Records supplied: Begin

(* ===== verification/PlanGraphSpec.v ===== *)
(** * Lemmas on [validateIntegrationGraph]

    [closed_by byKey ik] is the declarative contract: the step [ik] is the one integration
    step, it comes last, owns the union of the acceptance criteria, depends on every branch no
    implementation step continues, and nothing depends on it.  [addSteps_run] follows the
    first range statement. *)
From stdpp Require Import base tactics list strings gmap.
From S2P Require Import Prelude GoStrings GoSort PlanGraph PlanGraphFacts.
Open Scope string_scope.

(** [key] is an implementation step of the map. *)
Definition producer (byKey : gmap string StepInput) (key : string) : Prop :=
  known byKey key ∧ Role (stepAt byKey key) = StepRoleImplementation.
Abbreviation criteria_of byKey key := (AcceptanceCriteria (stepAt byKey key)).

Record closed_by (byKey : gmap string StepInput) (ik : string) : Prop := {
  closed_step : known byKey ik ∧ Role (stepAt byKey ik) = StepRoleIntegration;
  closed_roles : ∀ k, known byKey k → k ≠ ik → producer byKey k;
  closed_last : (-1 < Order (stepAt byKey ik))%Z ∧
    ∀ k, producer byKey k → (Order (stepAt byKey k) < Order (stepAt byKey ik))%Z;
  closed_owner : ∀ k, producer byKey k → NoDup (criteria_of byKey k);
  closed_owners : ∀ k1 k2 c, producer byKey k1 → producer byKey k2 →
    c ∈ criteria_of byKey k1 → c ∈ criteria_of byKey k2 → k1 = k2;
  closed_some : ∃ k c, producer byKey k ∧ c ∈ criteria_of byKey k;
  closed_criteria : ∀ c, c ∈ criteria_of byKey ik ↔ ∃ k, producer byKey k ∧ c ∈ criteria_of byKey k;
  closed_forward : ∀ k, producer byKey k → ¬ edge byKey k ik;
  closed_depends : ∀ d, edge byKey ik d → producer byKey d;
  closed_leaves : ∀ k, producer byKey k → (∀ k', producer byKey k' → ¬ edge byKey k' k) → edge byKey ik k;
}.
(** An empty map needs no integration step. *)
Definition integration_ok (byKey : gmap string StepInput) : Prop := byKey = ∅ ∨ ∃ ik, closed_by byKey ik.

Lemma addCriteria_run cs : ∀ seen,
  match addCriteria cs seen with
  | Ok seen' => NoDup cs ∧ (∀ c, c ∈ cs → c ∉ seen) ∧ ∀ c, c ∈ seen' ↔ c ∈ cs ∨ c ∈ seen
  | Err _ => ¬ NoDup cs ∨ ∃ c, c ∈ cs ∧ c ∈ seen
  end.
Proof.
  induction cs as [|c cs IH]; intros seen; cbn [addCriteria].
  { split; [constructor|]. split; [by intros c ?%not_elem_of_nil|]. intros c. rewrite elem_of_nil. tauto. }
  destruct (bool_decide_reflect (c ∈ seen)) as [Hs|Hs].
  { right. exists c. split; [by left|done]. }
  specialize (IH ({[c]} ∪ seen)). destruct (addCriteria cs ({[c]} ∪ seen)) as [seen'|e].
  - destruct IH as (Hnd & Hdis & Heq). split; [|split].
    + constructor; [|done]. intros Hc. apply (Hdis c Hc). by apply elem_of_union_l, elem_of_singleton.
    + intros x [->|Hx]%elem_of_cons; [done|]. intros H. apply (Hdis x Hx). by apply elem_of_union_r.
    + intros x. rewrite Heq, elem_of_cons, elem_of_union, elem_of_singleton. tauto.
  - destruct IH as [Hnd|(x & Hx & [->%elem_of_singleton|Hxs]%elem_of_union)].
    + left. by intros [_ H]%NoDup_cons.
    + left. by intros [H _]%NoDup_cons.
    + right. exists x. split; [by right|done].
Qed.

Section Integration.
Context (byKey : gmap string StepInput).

Records supplied: End

Problem statement. Please go over the data above and copy each line with "gmap" in it.

Result.
From stdpp Require Import base tactics list strings gmap.
Definition producer (byKey : gmap string StepInput) (key : string) : Prop :=
Record closed_by (byKey : gmap string StepInput) (ik : string) : Prop := {
Definition integration_ok (byKey : gmap string StepInput) : Prop := byKey = ∅ ∨ ∃ ik, closed_by byKey ik.
Context (byKey : gmap string StepInput).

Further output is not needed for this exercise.